Data extract:
++++
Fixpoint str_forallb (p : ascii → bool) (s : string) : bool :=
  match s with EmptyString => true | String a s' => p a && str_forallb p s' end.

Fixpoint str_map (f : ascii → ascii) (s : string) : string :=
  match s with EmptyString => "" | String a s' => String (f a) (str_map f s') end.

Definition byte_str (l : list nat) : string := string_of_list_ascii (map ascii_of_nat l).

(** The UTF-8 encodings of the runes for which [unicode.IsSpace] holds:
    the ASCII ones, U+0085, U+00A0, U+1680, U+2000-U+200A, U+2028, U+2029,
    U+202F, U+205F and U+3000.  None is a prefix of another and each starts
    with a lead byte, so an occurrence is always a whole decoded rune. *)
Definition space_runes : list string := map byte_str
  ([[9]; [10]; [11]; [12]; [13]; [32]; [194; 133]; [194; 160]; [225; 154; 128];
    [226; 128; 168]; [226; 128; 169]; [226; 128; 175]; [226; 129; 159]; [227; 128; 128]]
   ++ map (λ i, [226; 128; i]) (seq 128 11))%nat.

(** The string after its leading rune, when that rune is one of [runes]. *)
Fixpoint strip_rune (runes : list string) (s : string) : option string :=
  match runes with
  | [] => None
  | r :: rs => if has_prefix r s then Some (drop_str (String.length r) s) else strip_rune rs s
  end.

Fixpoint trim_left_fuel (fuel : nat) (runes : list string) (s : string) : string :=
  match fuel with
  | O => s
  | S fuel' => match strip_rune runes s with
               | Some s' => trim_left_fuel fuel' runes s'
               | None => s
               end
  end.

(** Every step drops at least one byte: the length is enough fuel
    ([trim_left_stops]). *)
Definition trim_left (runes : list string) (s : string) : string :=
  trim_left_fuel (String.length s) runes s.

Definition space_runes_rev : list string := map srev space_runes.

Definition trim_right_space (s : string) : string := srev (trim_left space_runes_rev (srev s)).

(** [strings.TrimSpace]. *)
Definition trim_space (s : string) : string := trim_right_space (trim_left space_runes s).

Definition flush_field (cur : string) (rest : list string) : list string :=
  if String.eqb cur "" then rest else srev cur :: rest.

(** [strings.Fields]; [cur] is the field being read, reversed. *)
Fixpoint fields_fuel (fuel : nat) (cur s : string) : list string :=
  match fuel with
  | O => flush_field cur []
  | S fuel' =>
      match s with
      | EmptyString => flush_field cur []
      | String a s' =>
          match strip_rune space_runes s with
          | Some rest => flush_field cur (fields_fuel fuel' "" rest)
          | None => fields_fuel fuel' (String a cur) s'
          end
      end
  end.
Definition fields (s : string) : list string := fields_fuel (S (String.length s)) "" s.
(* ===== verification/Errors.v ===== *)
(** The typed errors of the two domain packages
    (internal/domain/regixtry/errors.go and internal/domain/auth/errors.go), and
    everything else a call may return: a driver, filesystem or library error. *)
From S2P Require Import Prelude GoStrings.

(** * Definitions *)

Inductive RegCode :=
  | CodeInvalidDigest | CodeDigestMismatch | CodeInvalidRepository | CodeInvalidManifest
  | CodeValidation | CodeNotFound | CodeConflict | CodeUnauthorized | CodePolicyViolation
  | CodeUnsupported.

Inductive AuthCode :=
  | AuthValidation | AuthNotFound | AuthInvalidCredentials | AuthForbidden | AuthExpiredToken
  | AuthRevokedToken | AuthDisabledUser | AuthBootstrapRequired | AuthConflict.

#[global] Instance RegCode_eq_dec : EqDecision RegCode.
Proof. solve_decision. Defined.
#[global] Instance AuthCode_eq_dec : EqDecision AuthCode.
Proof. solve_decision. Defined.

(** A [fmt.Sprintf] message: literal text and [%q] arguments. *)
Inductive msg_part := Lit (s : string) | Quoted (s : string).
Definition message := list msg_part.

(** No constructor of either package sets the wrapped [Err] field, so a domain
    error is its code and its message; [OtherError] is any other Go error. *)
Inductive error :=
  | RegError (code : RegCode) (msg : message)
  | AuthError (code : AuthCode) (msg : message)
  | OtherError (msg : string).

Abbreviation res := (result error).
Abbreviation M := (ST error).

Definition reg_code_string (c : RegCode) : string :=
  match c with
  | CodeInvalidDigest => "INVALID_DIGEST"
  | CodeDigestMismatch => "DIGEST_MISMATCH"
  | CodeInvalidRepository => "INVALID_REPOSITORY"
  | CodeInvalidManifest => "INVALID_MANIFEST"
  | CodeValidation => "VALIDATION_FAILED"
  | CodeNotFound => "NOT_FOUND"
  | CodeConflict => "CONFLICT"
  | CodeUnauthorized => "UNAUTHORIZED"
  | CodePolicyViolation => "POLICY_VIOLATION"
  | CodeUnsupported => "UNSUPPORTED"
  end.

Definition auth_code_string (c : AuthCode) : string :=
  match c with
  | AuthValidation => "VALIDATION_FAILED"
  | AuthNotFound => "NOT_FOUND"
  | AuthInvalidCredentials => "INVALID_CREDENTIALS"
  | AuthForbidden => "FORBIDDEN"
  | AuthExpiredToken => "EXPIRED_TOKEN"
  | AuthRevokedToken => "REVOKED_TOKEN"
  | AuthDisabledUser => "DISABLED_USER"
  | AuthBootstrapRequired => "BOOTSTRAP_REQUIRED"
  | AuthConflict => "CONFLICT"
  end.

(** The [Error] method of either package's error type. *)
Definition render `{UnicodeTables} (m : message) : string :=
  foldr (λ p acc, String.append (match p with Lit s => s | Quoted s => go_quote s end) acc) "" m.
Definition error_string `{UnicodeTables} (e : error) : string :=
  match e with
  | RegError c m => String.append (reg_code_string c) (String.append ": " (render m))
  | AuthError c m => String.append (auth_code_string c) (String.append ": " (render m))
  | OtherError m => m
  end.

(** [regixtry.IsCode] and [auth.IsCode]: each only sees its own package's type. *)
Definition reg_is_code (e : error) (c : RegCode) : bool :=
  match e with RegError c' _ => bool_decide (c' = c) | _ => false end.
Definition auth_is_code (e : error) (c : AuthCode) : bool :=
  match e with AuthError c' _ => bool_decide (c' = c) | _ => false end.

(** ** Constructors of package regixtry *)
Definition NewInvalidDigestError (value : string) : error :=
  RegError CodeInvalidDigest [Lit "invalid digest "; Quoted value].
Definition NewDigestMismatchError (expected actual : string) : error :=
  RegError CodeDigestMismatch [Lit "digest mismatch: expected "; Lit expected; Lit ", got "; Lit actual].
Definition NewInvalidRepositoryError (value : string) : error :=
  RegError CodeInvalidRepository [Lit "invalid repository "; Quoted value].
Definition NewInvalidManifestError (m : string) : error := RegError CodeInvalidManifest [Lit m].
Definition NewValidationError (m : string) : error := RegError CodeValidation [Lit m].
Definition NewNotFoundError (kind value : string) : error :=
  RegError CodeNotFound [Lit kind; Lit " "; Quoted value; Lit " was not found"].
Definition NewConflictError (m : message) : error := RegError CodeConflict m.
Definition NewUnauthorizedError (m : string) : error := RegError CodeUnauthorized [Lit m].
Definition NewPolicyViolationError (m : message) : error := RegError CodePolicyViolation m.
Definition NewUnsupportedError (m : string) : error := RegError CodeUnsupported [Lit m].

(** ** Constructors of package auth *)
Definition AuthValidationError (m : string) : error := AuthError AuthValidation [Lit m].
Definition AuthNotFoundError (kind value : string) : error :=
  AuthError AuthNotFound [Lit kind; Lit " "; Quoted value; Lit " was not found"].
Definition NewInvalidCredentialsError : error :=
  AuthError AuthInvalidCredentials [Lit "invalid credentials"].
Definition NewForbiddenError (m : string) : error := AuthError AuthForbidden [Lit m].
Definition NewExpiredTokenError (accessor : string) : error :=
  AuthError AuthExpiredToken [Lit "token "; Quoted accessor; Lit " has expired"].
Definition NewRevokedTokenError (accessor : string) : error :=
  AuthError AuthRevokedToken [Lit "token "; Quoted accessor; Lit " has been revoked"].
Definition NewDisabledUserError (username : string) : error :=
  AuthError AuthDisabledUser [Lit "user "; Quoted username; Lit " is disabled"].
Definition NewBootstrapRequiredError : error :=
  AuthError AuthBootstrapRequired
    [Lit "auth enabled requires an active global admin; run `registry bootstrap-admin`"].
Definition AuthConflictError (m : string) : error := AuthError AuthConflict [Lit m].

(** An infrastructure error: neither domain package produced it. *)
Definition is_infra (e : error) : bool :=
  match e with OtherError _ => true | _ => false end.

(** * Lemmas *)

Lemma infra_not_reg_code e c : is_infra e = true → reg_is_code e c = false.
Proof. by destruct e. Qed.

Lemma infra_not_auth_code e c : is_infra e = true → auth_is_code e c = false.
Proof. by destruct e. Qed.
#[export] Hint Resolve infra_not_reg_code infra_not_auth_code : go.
++++
Task to complete:
Take exactly the lines from the one containing "match s with EmptyString => true" through the one containing "(str_map f s') end." in the data above, and output them with nothing added.

Response for this exercise:
  match s with EmptyString => true | String a s' => p a && str_forallb p s' end.

Fixpoint str_map (f : ascii → ascii) (s : string) : string :=
  match s with EmptyString => "" | String a s' => String (f a) (str_map f s') end.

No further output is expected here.